Cuba’s socialist revolution loves its athletes when they generate revenue and provide propaganda for the communist regime. However, once they’ve outlived their usefulness, the “revolution” discards them like trash.
Yusimi Rodriguez Lopez explains in Diario de Cuba:
From Glory to Oblivion: Ten Examples for Today’s Cuban Athletes
The death of Cuban sports legend Hermes Julián Ramírez Limonta at the beginning of September was a pretext to rescue from oblivion an Olympic feat by Cuban athletes that young Cubans were not aware of: the first medal for Cuba’s relay team at the Games; specifically in the 4×100 m event in Mexico 1968 and one of the two silver medals garnered by Cuban teams. It was also Cuba’s best result on a short track at the Olympic level.
However, the memory of that feat also turned a light on how Ramírez Limonta had been disregarded and forgotten, treatment that he complained about less than a year earlier in an interview with the state media newspaper Trabajadores. His case is not unique.
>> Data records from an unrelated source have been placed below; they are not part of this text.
Lemma wp_run_loop fuel ins e a pending processed (Phi : bool -> Engine -> Prop) :
  engine_at e a pending processed ->
  let '(stopped, pending', new) := engine_spec (2 ^ k) ins pending in
  forallb (valid_command MAX_TICKS orders) (commands_of new) = true ->
  fresh_adds orders a (commands_of new) = true -> orders < Z.of_nat fuel ->
  (forall e', engine_at e' (spec_commands orders (commands_of new) a) pending' (processed ++ new) -> Phi stopped e') ->
  wp (run_loop fuel ins) e Phi.
Proof.
  revert e a pending processed. induction ins as [|i ins IH]; intros e a pending processed He; simpl.
  { intros _ _ _ HP. apply wp_ret, HP. by rewrite app_nil_r. }
  destruct (running i) eqn:Ei.
  2: { intros _ _ _ HP. apply wp_bind. eapply wp_arrive; [done|]. intros e1 He1.
       apply wp_ret, HP. by rewrite app_nil_r. }
  destruct (admit_all (2 ^ k) (arrivals i) pending) as [|p pending1] eqn:Ead.
  - destruct (engine_spec (2 ^ k) ins []) as [[stopped pending'] new] eqn:Es. intros Hv Hfr Hf HP.
    apply wp_bind. eapply wp_arrive; [done|]. rewrite Ead. intros e1 He1.
    apply wp_bind. eapply wp_poll_idle; [done|]. intros e2 He2.
    specialize (IH e2 a [] processed He2). rewrite Es in IH. by apply IH.
  - destruct (engine_spec (2 ^ k) ins pending1) as [[stopped pending'] new] eqn:Es. intros Hv Hfr Hf HP.
    simpl in Hv. zb. apply fresh_adds_cons in Hfr as [Hfr1 Hfr2].
    apply wp_bind. eapply wp_arrive; [done|]. rewrite Ead. intros e1 He1.
    apply wp_bind. eapply wp_poll_packet; [done..|]. intros e2 He2.
    specialize (IH e2 _ pending1 _ He2). rewrite Es in IH. apply IH; [done..|].
    intros e3 He3. apply HP. by rewrite <- app_assoc in He3.
Qed.

Lemma engine_new_at q p : contents k q [] -> engine_at (Engine_new q (OrderBook_new MAX_TICKS orders) p) a_empty [] [].
Proof.
  intros Hq. split; try done. apply implements_new; [exact orders_range|exact ticks_fit].
Qed.

(** C23: The loop of the matching engine, started on an empty queue and a
    new book and run against any schedule of arrivals: it processes the
    packets that the queue accepted, each once, in their order, until
    [running] is cleared; the book is the one the specification computes from
    their commands; [messages_processed] and the samples count them; and each
    of the first million samples is the time from a packet's ingress to the
    end of its processing, no write falling outside of the array. *)
Theorem engine_refines fuel ins q p0 :
  contents k q [] -> orders < Z.of_nat fuel ->
  let '(stopped, pending, processed) := engine_spec (2 ^ k) ins [] in
  forallb (valid_command MAX_TICKS orders) (commands_of processed) = true ->
  fresh_adds orders a_empty (commands_of processed) = true ->
  exists e, run_loop fuel ins (Engine_new q (OrderBook_new MAX_TICKS orders) p0) = Ok (stopped, e) /\
    contents k (queue e) pending /\
    implements MAX_TICKS orders (book e) (spec_commands orders (commands_of processed) a_empty) /\
    messages_processed e = u64 (Z.of_nat (length processed)) /\
    sample_count e = Z.min (Z.of_nat (length processed)) MAX_SAMPLES /\
    (forall j p t, processed !! j = Some (p, t) -> Z.of_nat j < MAX_SAMPLES ->
       vget (cycle_deltas e) (Z.of_nat j) = Some (u64 (t - ingress_tsc p))).
Proof.
  intros Hq Hf.
  pose proof (fun Phi => wp_run_loop fuel ins _ _ _ _ Phi (engine_new_at q p0 Hq)) as H.
  destruct (engine_spec (2 ^ k) ins []) as [[stopped pending] processed]. intros Hv Hfr.
  destruct (H (fun s e' => s = stopped /\ engine_at e' (spec_commands orders (commands_of processed) a_empty) pending processed))
    as (s & e & Hr & -> & [H1 H2 H3 H4 H5 H6]); [done..|].
  exists e. done.
Qed.
End engine.

(** ** The report *)

Lemma round53_spec z :
  0 < z -> exists P q, 0 < P /\ round53 z = q * P /\ - P <= 2 * (q * P - z) <= P /\
    z < P * 2 ^ 53 /\ P = 2 ^ Z.max 0 (Z.log2 z - 52).
Proof.
  intros Hz. exists (2 ^ Z.max 0 (Z.log2 z - 52)).
  assert (0 < 2 ^ Z.max 0 (Z.log2 z - 52)) as HP by (apply Z.pow_pos_nonneg; lia).
  assert (z < 2 ^ Z.max 0 (Z.log2 z - 52) * 2 ^ 53) as Hlt.
  { rewrite <- Z.pow_add_r by lia. destruct (Z.log2_spec z Hz) as [_ Hl]. eapply Z.lt_le_trans; [exact Hl|].
    apply Z.pow_le_mono_r; lia. }
  revert HP Hlt. unfold round53. generalize (2 ^ Z.max 0 (Z.log2 z - 52)). intros P HP Hlt.
  pose proof (Z.div_mod z P ltac:(lia)) as Hd. pose proof (Z.mod_pos_bound z P HP) as Hm.
  exists (if (if 2 * (z mod P) <? P then false else if P <? 2 * (z mod P) then true else Z.odd (z / P))
          then z / P + 1 else z / P).
  zcase (2 * (z mod P) <? P); [split_and!; lia|]. zcase (P <? 2 * (z mod P)); [split_and!; lia|].
  destruct (Z.odd (z / P)); split_and!; lia.
Qed.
DIARIO DE CUBA offers a list of ten athletes who, after having glorified their country’s name at international events, have been ignored by the government.
Hermes Julián Ramírez Limonta
Ramírez Limonta was a young world record holder in the 100 meters, an Olympic runner-up in the 4×100 m in Mexico in 1968, a multiple medal winner at the Pan American and Central American Games, and … an international combatant. This last fact, which lacks any athletic merit, makes the retired athlete’s complaints to the state media source Trabajadores, in December 2023, all the more striking.
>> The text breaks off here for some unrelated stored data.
Lemma find_id_in id l r : find_id id l = Some r -> r ∈ l /\ r_id r = id.
Proof. intros H. apply List.find_some in H as [Hin Hid]. zb. split; [by apply list_elem_of_In|done]. Qed.

Lemma ids_below_modify hi capacity id new_price new_qty a :
  ids_below hi a -> ids_below hi (spec_modify capacity id new_price new_qty a).
Proof.
  intros Ha. unfold spec_modify. destruct (spec_find id a) as [[s r]|] eqn:E; [|done].
  assert (r ∈ a_side s a /\ r_id r = id) as [Hr Hid].
  { unfold spec_find in E. destruct (find_id id (a_bids a)) as [r1|] eqn:E1.
    - injection E as <- <-. by apply find_id_in.
    - destruct (find_id id (a_asks a)) as [r2|] eqn:E2; [|done]. injection E as <- <-. by apply find_id_in. }
  assert (id <= hi) as Hle by (rewrite <- Hid; by eapply ids_below_in).
  destruct (_ || _); [by apply ids_below_add; [apply ids_below_cancel|]|].
  destruct (new_qty =? 0); [by apply ids_below_cancel|]. apply ids_below_set_side; [done|].
  intros r' (r0 & -> & Hr0)%list_elem_of_fmap. destruct (r_id r0 =? id); [done|]. by eapply ids_below_in.
Qed.

(** Adds that count up never meet their own id in the book. *)
Lemma adds_above_fresh capacity lo cs a :
  ids_below lo a -> adds_above lo cs -> fresh_adds capacity a cs = true.
Proof.
  revert lo a. induction cs as [|c cs IH]; intros lo a Ha Hc; [done|]. simpl.
  destruct c as [id price qty s|id|id price qty|]; simpl in *.
  - destruct Hc as [Hlt Hc]. apply andb_true_iff. split.
    + apply negb_true_iff, bool_decide_eq_false. intros Hin%Ha. lia.
    + apply (IH id); [|done]. apply ids_below_add; [|lia]. intros id' Hid'%Ha. lia.
  - apply (IH lo); [by apply ids_below_cancel|done].
  - apply (IH lo); [by apply ids_below_modify|done].
  - by apply (IH lo).
Qed.

Lemma adds_above_sublist lo cs cs' : sublist cs' cs -> adds_above lo cs -> adds_above lo cs'.
Proof.
  intros Hs. revert lo.
  assert (forall cs lo lo', lo <= lo' -> adds_above lo' cs -> adds_above lo cs) as Hmono.
  { clear. induction cs as [|c cs IH]; intros lo lo' Hle Hc; [done|].
    destruct c; simpl in *; try (by eapply IH). split; [lia|apply Hc]. }
  induction Hs as [|c cs' cs Hs IH|c cs' cs Hs IH]; intros lo Hc; [done| |].
  - destruct c; simpl in *; try (by apply IH). split; [apply Hc|apply IH, Hc].
  - apply IH. destruct c; simpl in *; try done. destruct Hc as [Hlt Hc]. eapply Hmono; [|done]. lia.
Qed.

(** ** The simulator's stream *)

Lemma simulate_message_command i d tsc bs :
  simulate_message i d = Some bs -> length bs = 56%nat /\ command_of (mkPacket tsc bs) = draw_command i d.
Proof.
  intros H. destruct d as [price buy|target|target price]; simpl in H.
  - destruct (create_add_order_command tsc _ _ _ _ _ H) as [Hl ->]. change (sizeof_PacketPayload - 8) with 56 in Hl.
    split; [lia|]. by destruct buy.
  - destruct (create_cancel_order_command tsc _ _ H) as [Hl ->]. change (sizeof_PacketPayload - 8) with 56 in Hl.
    split; [lia|done].
  - destruct (create_modify_order_command tsc _ _ _ _ H) as [Hl ->]. change (sizeof_PacketPayload - 8) with 56 in Hl.
    split; [lia|done].
Qed.

Lemma pack_uint_in_range n z : 0 <= z < 256 ^ Z.of_nat n -> pack_uint n z = Some (le_bytes n z).
Proof. intros Hz. by apply pack_uint_Some. Qed.

Lemma simulate_message_Some i d :
  1 <= i < 2 ^ 64 -> draw_ok i d = true -> exists bs, simulate_message i d = Some bs.
Proof.
  intros Hi Hd. destruct d as [price buy|target|target price]; simpl in Hd; zb; simpl.
  - unfold create_add_order. rewrite !pack_uint_in_range by first [simpl; lia|by destruct buy]. by eexists.
  - unfold create_cancel_order. rewrite pack_uint_in_range by (simpl; lia). by eexists.
  - unfold create_modify_order. rewrite !pack_uint_in_range by (simpl; lia). by eexists.
Qed.

(** The commands of the stream, the draws that are in range, and the bytes
    that are sent. *)
Fixpoint draw_commands (i : Z) (ds : list draw) : list command :=
  match ds with [] => [] | d :: ds => draw_command i d :: draw_commands (i + 1) ds end.

Fixpoint draws_ok (i : Z) (ds : list draw) : bool :=
  match ds with [] => true | d :: ds => draw_ok i d && draws_ok (i + 1) ds end.

Definition sent_bytes (ds : list draw) : list (list Z) := omap id (run_simulation 1 ds).

Lemma run_simulation_commands i ds :
  1 <= i -> i + Z.of_nat (length ds) <= 2 ^ 64 -> draws_ok i ds = true ->
  (fun bs => command_of (mkPacket 0 bs)) <$> omap id (run_simulation i ds) = draw_commands i ds /\
  length (omap id (run_simulation i ds)) = length ds.
Proof.
  revert i. induction ds as [|d ds IH]; intros i Hi Hl Hd; [done|]. cbn [draws_ok length] in *. zb.
  destruct (simulate_message_Some i d) as [bs E]; [lia|done|].
  destruct (simulate_message_command i d 0 bs E) as [_ Ec].
  cbn [run_simulation]. rewrite E. csimpl. destruct (IH (i + 1)) as [H1 H2]; [lia|lia|done|].
  rewrite Ec, H1, H2. done.
Qed.

Lemma draw_commands_above i ds : adds_above (i - 1) (draw_commands i ds).
Proof.
  assert (forall ds i lo, lo < i -> adds_above lo (draw_commands i ds)) as H; [|apply H; lia].
  clear. induction ds as [|d ds IH]; intros i lo Hlo; simpl; [done|].
  destruct d; simpl; [split; [done|]|..]; apply IH; lia.
Qed.

Lemma draw_commands_valid i ds :
  1 <= i -> i + Z.of_nat (length ds) <= MAX_ORDERS -> draws_ok i ds = true ->
  forallb (valid_command MAX_TICKS MAX_ORDERS) (draw_commands i ds) = true.
Proof.
  revert i. induction ds as [|d ds IH]; intros i Hi Hl Hd; [done|].
  cbn [draws_ok draw_commands forallb length] in *. apply andb_true_iff in Hd as [Hd1 Hd2].
  apply andb_true_iff. split; [|apply IH; [lia|lia|done]]. unfold MAX_ORDERS in *.
  destruct d as [price buy|target|target price]; simpl in *; zb;
    rewrite ?andb_true_iff; unfold in_range, MAX_TICKS; rewrite ?andb_true_iff, ?Z.leb_le, ?Z.ltb_lt; lia.
Qed.

Lemma forallb_sublist {A} (f : A -> bool) l l' : sublist l' l -> forallb f l = true -> forallb f l' = true.
Proof. induction 1; simpl; [done| |]; intros; zb; [apply andb_true_iff|]; auto. Qed.

Lemma max_orders_range : 0 <= MAX_ORDERS <= 2 ^ 32.
Proof. unfold MAX_ORDERS. lia. Qed.

(** C25: The simulator's traffic is safe for the engine whatever the network
    loses: for any draws in their ranges and any number of messages below
    [MAX_ORDERS], every message is encoded in 56 bytes, and every subsequence
    of them, decoded and run on a new book of the program's size, stays
    inside of the tables, never reuses a resting id, and computes the
    specification. *)
Theorem simulator_traffic_safe fuel (ds : list draw) (ps : list PacketPayload) :
  draws_ok 1 ds = true -> Z.of_nat (length ds) < MAX_ORDERS ->
  sublist (payload <$> ps) (sent_bytes ds) -> MAX_ORDERS < Z.of_nat fuel ->
  length (sent_bytes ds) = length ds /\
  exists b' : Book, run_commands fuel (command_of <$> ps) (OrderBook_new MAX_TICKS MAX_ORDERS) = Ok (tt, b') /\
    implements MAX_TICKS MAX_ORDERS b' (spec_commands MAX_ORDERS (command_of <$> ps) a_empty).
Proof.
  intros Hd Hl Hps Hf. unfold sent_bytes in *.
  destruct (run_simulation_commands 1 ds) as [Hc Hlen]; [lia|unfold MAX_ORDERS in *; lia|done|].
  split; [done|].
  apply (fmap_sublist (fun bs => command_of (mkPacket 0 bs))) in Hps. rewrite Hc, <- list_fmap_compose in Hps.
  change (compose (fun bs => command_of (mkPacket 0 bs)) payload <$> ps) with (command_of <$> ps) in Hps.
  pose proof (implements_new MAX_TICKS MAX_ORDERS max_orders_range ticks_fit (Bits := PriceBitSet MAX_TICKS)) as Hn.
  destruct (implements_commands MAX_TICKS MAX_ORDERS max_orders_range ticks_fit fuel (command_of <$> ps) _ _ Hn)
    as ([] & b' & Hr & Hb'); [| |done|by exists b'].
  - eapply forallb_sublist; [exact Hps|]. apply draw_commands_valid; [lia|lia|done].
  - apply (adds_above_fresh _ 0); [intros id Hid; by apply elem_of_nil in Hid|].
    eapply adds_above_sublist; [exact Hps|]. apply (draw_commands_above 1).
Qed.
“Attention to athletes in Cuba, for whom? For those who are here, or for those who no longer are?” the retired athlete asked seven months ago in an interview with Trabajadores. “Many people complain about my situation when they see me with my cane, standing in line to buy chicken. There is no adequate mechanism. A few years ago they gave us the CUC so that we could live a little more comfortably. When they made the change, they multiplied it by 24, and that’s not enough for us today.”
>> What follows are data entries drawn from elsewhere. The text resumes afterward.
(* ===== verification/System.v ===== *)
(** * The program's two threads around their queue

    The feed handler and the matching engine around the queue they share,
    interleaved in any order, and the book that results from the datagrams. *)

From stdpp Require Import strings.
From S2P Require Import Prelude.
From S2P Require Import PriceIndex.
From S2P Require Import PriceBitSet.
From S2P Require Import OrderBook.
From S2P Require Import SPSCQueue.
From S2P Require Import BookSpec.
From S2P Require Import BookCommands.
From S2P Require Import BookTheorems.
From S2P Require Import Protocol.
From S2P Require Import FeedHandler.
From S2P Require Import Engine.
From S2P Require Import EngineTheorems.

(** ** The two threads around the queue *)

(** What happens next: a receive operation completes on the network thread,
    or the worker goes around its loop. *)
Inductive event := Completes (c : completion) | Polls (tsc : Z).

Record System := mkSystem { network : FeedHandler; worker : Engine }.

Definition set_engine_queue (q : SPSCQueue PacketPayload) (e : Engine) : Engine :=
  mkEngine q (book e) (packet e) (messages_processed e) (cycle_deltas e) (sample_count e) (idle_polls e) (pauses e).

(** Both hold a reference to the one queue. *)
Definition system_step (fuel : nat) (ev : event) : prog System unit := fun s =>
  match ev with
  | Completes c =>
      match handle c (set_queue (queue (worker s)) (network s)) with
      | Ok (_, h) => Ok (tt, mkSystem h (set_engine_queue (_queue h) (worker s)))
      | Undefined f => Undefined f
      | OutOfFuel => OutOfFuel
      end
  | Polls t =>
      match poll fuel t (worker s) with
      | Ok (_, e) => Ok (tt, mkSystem (set_queue (queue e) (network s)) e)
      | Undefined f => Undefined f
      | OutOfFuel => OutOfFuel
      end
  end.

Fixpoint run_system (fuel : nat) (evs : list event) : prog System unit :=
  match evs with
  | [] => mret tt
  | ev :: evs => system_step fuel ev;; run_system fuel evs
  end.

(** The packets waiting, those processed, and the number dropped. *)
Fixpoint system_spec (capacity : Z) (evs : list event) (pending : list PacketPayload) :
    list PacketPayload * list (PacketPayload * Z) * Z :=
  match evs with
  | [] => (pending, [], 0)
  | Completes c :: evs =>
      let '(pending, n) := admit_packets capacity [c] pending in
      let '(pending, processed, m) := system_spec capacity evs pending in
      (pending, processed, n + m)
  | Polls t :: evs =>
      match pending with
      | [] => system_spec capacity evs []
      | p :: pending =>
          let '(pending, processed, m) := system_spec capacity evs pending in
          (pending, (p, t) :: processed, m)
      end
  end.

(** The packets that the network delivered and the handler accepts. *)
Definition delivered (evs : list event) : list PacketPayload :=
  omap (fun ev => match ev with Completes c => packet_of c | Polls _ => None end) evs.

Section system.
Context (k orders : Z).
Hypothesis k_range : 0 <= k <= 63.
Hypothesis orders_range : 0 <= orders <= 2 ^ 32.

Record system_at (s : System) (a : abook) (pending : list PacketPayload)
    (processed : list (PacketPayload * Z)) (dropped : Z) : Prop := {
  sy_engine : engine_at k orders (worker s) a pending processed;
  sy_buffer : length (payload (_recv_buffer (network s))) = Z.to_nat BUFFER_SIZE;
  sy_dropped : dropped_packets (network s) = u64 dropped;
}.

Lemma wp_completes fuel c s a pending processed dropped Phi :
  system_at s a pending processed dropped ->
  (let '(pending', n) := admit_packets (2 ^ k) [c] pending in
   forall s', system_at s' a pending' processed (dropped + n) -> Phi tt s') ->
  wp (system_step fuel (Completes c)) s Phi.
Proof.
  intros [[H1 H2 H3 H4 H5 H6] Hb Hd] HP.
  destruct (wp_handle k k_range c (set_queue (queue (worker s)) (network s)) pending
    (fun _ h' => let '(pending', n) := admit_packets (2 ^ k) [c] pending in
       feeding k h' pending' /\ dropped_packets h' = u64 (dropped + n))) as ([] & h' & Hr & Hh').
  { split; [exact H1|exact Hb]. }
  { intros h'. destruct (admit_packets (2 ^ k) [c] pending) as [pending' n]. intros Hf Hdr _. split; [done|].
    simpl in Hdr. rewrite Hd in Hdr. destruct Hdr as [->|[-> ->]].
    - unfold wrap. by rewrite Zplus_mod_idemp_l.
    - by rewrite Z.add_0_r. }
  eexists tt, _. split; [unfold system_step; by rewrite Hr|].
  destruct (admit_packets (2 ^ k) [c] pending) as [pending' n]. destruct Hh' as [[Hq' Hb'] Hd'].
  apply HP. split; [|exact Hb'|exact Hd']. split; done.
Qed.

Lemma wp_polls fuel t s a pending processed dropped Phi :
  system_at s a pending processed dropped -> orders < Z.of_nat fuel ->
  match pending with
  | [] => forall s', system_at s' a [] processed dropped -> Phi tt s'
  | p :: pending =>
      valid_command MAX_TICKS orders (command_of p) = true /\ add_fresh (command_of p) a /\
      forall s', system_at s' (spec_command orders (command_of p) a) pending (processed ++ [(p, t)]) dropped -> Phi tt s'
  end ->
  wp (system_step fuel (Polls t)) s Phi.
Proof.
  intros [He Hb Hd] Hf HP. destruct pending as [|p pending].
  - destruct (wp_poll_idle k orders k_range fuel t (worker s) a processed
      (fun _ e' => engine_at k orders e' a [] processed) He) as ([] & e' & Hr & He'); [done|].
    eexists tt, _. split; [unfold system_step; by rewrite Hr|]. apply HP. by split.
  - destruct HP as (Hv & Hfr & HP).
    destruct (wp_poll_packet k orders k_range orders_range fuel t p (worker s) a pending processed
      (fun _ e' => engine_at k orders e' (spec_command orders (command_of p) a) pending (processed ++ [(p, t)])) He Hv Hfr Hf)
      as ([] & e' & Hr & He'); [done|].
    eexists tt, _. split; [unfold system_step; by rewrite Hr|]. apply HP. by split.
Qed.

Lemma wp_run_system fuel evs s a pending processed dropped (Phi : unit -> System -> Prop) :
  system_at s a pending processed dropped -> orders < Z.of_nat fuel ->
  let '(pending', new, n) := system_spec (2 ^ k) evs pending in
  forallb (valid_command MAX_TICKS orders) (commands_of new) = true ->
  fresh_adds orders a (commands_of new) = true ->
  (forall s', system_at s' (spec_commands orders (commands_of new) a) pending' (processed ++ new) (dropped + n) -> Phi tt s') ->
  wp (run_system fuel evs) s Phi.
Proof.
  revert s a pending processed dropped. induction evs as [|[c|t] evs IH]; intros s a pending processed dropped Hs Hf;
    cbn [system_spec].
  - intros _ _ HP. apply wp_ret, HP. by rewrite app_nil_r, Z.add_0_r.
  - destruct (admit_packets (2 ^ k) [c] pending) as [pending1 n1] eqn:E1.
    destruct (system_spec (2 ^ k) evs pending1) as [[pending' new] n2] eqn:E2. intros Hv Hfr HP.
    apply wp_bind. eapply wp_completes; [done|]. rewrite E1. intros s1 Hs1.
    specialize (IH s1 a pending1 processed _ Hs1 Hf). rewrite E2 in IH. apply IH; [done..|].
    intros s2 Hs2. apply HP. by rewrite Z.add_assoc.
  - destruct pending as [|p pending].
    + destruct (system_spec (2 ^ k) evs []) as [[pending' new] n2] eqn:E2. intros Hv Hfr HP.
      apply wp_bind. eapply wp_polls; [done|done|]. intros s1 Hs1.
      specialize (IH s1 a [] processed _ Hs1 Hf). rewrite E2 in IH. by apply IH.
    + destruct (system_spec (2 ^ k) evs pending) as [[pending' new] n2] eqn:E2. intros Hv Hfr HP.
      change (commands_of ((p, t) :: new)) with (command_of p :: commands_of new) in *.
      cbn [forallb] in Hv. apply andb_true_iff in Hv as [Hv1 Hv2]. apply fresh_adds_cons in Hfr as [Hfr1 Hfr2].
      apply wp_bind. eapply wp_polls; [done|done|]. split; [done|]. split; [done|]. intros s1 Hs1.
      specialize (IH s1 _ pending _ _ Hs1 Hf). rewrite E2 in IH. apply IH; [done..|].
      intros s2 Hs2. apply HP. by rewrite <- app_assoc in Hs2.
Qed.

(** Nothing is invented or reordered between the socket and the book. *)
Lemma system_spec_delivered capacity evs pending :
  let '(pending', processed, n) := system_spec capacity evs pending in
  sublist (processed.*1 ++ pending') (pending ++ delivered evs) /\ 0 <= n /\
  Z.of_nat (length processed + length pending') + n = Z.of_nat (length pending + length (delivered evs)).
Proof.
  revert pending. induction evs as [|[c|t] evs IH]; intros pending; cbn [system_spec].
  - rewrite app_nil_r. simpl. split; [done|lia].
  - unfold delivered. cbn [admit_packets omap list_omap]. fold (delivered evs). destruct (packet_of c) as [p|].
    + zcase (Z.of_nat (length pending) <? capacity).
      * specialize (IH (pending ++ [p])). destruct (system_spec capacity evs (pending ++ [p])) as [[pending' new] m].
        rewrite <- app_assoc, length_app in IH. simpl in *. destruct IH as (IH1 & IH2 & IH3). split; [exact IH1|].
        fold (delivered evs). lia.
      * specialize (IH pending). destruct (system_spec capacity evs pending) as [[pending' new] m].
        destruct IH as (IH1 & IH2 & IH3). simpl. split; [|fold (delivered evs); lia].
        etrans; [exact IH1|]. apply sublist_app; [done|]. by apply sublist_cons.
    + specialize (IH pending). destruct (system_spec capacity evs pending) as [[pending' new] m]. simpl.
      destruct IH as (IH1 & IH2 & IH3). split; [exact IH1|]. fold (delivered evs). lia.
  - destruct pending as [|p pending].
    + specialize (IH []). by destruct (system_spec capacity evs []) as [[pending' new] m].
    + specialize (IH pending). destruct (system_spec capacity evs pending) as [[pending' new] m].
      destruct IH as (IH1 & IH2 & IH3). unfold delivered. cbn [omap list_omap]. fold (delivered evs).
      split; [|simpl; lia]. cbn. by apply sublist_skip.
Qed.

(** C28: End to end, from the socket to the book: for any interleaving of
    completions on the network thread and iterations of the worker, started
    with an empty queue and a new book, the book is the specification's for
    the packets processed so far; these and the packets still queued are, in
    order of arrival, the accepted datagrams less the ones that
    [dropped_packets] counts. *)
Theorem system_refines fuel evs h q p0 :
  contents k q [] -> length (payload (_recv_buffer h)) = Z.to_nat BUFFER_SIZE -> dropped_packets h = 0 ->
  orders < Z.of_nat fuel ->
  let '(pending, processed, n) := system_spec (2 ^ k) evs [] in
  forallb (valid_command MAX_TICKS orders) (commands_of processed) = true ->
  fresh_adds orders a_empty (commands_of processed) = true ->
  exists s, run_system fuel evs (mkSystem h (Engine_new q (OrderBook_new MAX_TICKS orders) p0)) = Ok (tt, s) /\
    contents k (queue (worker s)) pending /\
    implements MAX_TICKS orders (book (worker s)) (spec_commands orders (commands_of processed) a_empty) /\
    dropped_packets (network s) = u64 n /\
    sublist (processed.*1 ++ pending) (delivered evs) /\
    Z.of_nat (length processed + length pending) + n = Z.of_nat (length (delivered evs)).
Proof.
  intros Hq Hb Hd Hf.
  assert (system_at (mkSystem h (Engine_new q (OrderBook_new MAX_TICKS orders) p0)) a_empty [] [] 0) as Hs.
  { split; [by apply engine_new_at|exact Hb|simpl; by rewrite Hd]. }
  pose proof (fun Phi => wp_run_system fuel evs _ _ _ _ _ Phi Hs Hf) as H.
  pose proof (system_spec_delivered (2 ^ k) evs []) as Hdel.
  destruct (system_spec (2 ^ k) evs []) as [[pending processed] n]. intros Hv Hfr.
  destruct (H (fun _ s => system_at s (spec_commands orders (commands_of processed) a_empty) pending processed n))
    as ([] & s & Hr & [[H1 H2 H3 H4 H5 H6] Hb' Hd']); [done..|].
  exists s. destruct Hdel as (D1 & _ & D3). done.
Qed.
End system.

Definition message_bytes (m : option (list Z)) : list Z := default [] m.

(** Three datagrams, one of them short, around two polls. *)
Definition example_events : list event :=
  [Completes (Datagram 10 (message_bytes (create_add_order 1 100 10 CHAR_B))); Polls 12;
   Completes (Datagram 20 [65; 66]); Completes (RecvError 21);
   Completes (Datagram 30 (message_bytes (create_modify_order 1 101 5))); Polls 35; Polls 36].

Lemma system_refines_witness :
  exists q s, run_system 20 example_events
      (mkSystem (mkFeedHandler q zero_packet 0 0) (Engine_new q (OrderBook_new MAX_TICKS 16) zero_packet)) = Ok (tt, s) /\
    implements MAX_TICKS 16 (book (worker s)) (mkABook [mkResting 1 101 5] []).
Proof.
  destruct (contents_new 2 range_2 (T := PacketPayload) false) as (q & _ & Hq). exists q.
  destruct (system_refines 2 16 range_2 range_16 20 example_events (mkFeedHandler q zero_packet 0 0) q zero_packet Hq)
    as (s & Hr & _ & Hb & _); [done|done|done|by vm_compute|by vm_compute|].
  exists s. split; [exact Hr|].
  match type of Hb with implements _ _ _ ?a => assert (a = mkABook [mkResting 1 101 5] []) as E by by vm_compute end.
  rewrite <- E. exact Hb.
Defined.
Ramírez Limonta was referring to the fact that, in 2013, the Cuban Government established the payment of a stipend in convertible pesos for Olympic, World Championship and Pan-American medalists. He was one of the beneficiaries of the measure, but with the “Ordering Task” these athletes receive sums in national currency at the old exchange rate of 1CUC/24 Cuban pesos, which is far from covering their needs.
Marisleysis Duharte Morell
No case on this list is as sad as that of the junior world javelin champion Marisleysis Duharte Morell.
This young woman won the World Youth Championship in Nairobi in 2017, with a throw of 62.92 meters, which was a record for the event. Earlier, at the Cuba Cup, she had thrown the javelin 65.44 m. That year, she and triple jumper Jordan Diaz, who was also crowned at the international event held in the Kenyan capital, were the most outstanding athletes in the category in the country.
In 2022, more than four years after she was diagnosed with scleroderma —a degenerative disease that mainly attacks the muscles and skin, and for which there is no cure— that ended her sports career, Duharte Morell expressed regret that no one remembered her.
“I’ve gone several times to government institutions in my province and my municipality, and I haven’t been able to get them to help me with anything that I need, and I really need it. I have no help from any of the people I expected it from, or from the institution I belonged to,” she stated two years ago in a Facebook post.
“In our country there is talk of human rights, but at this time I don’t know where they are, because with the situation I’m in, I believe that I have the right to be better served. I have the right to be better treated, and I have the right to better care from the INDER (National Institute of Sports, Physical Education and Recreation), which was where I got sick, and from the Cuban Government, not for what I have contributed, not because I was a world champion, or a good athlete, but because, as a ‘vulnerable’ person, according to our Government, they are supposed to be helping us the most,” she said then.
The lifetime stipend for Olympic, World Championship and Pan-American medalists —which is subject to delays and can be withdrawn from the athlete if he or she incurs engages in what the authorities consider acts of indiscipline— does not encompass the lower categories. Hence, Duharte Morell, a world youth champion, receives nothing for her achievements, and has to “pick up the crumbs that others leave me, simply due to the simple fact that I’m unwell, and can’t fend for myself. No one cares about the condition I’m in, or whether I’m still alive or not,” according to her words in 2022.
Two years later the young former athlete is “all right, if you can say that,” she told DIARIO DE CUBA
“I’m receiving aid in the amount of 4,095 pesos, and that is the only thing I’ve received, because they agreed that (for) everything they gave in the municipality (they) would give me priory, but they haven’t. Yes, modules have arrived, but they always say that I don’t have a right to them,” she complained.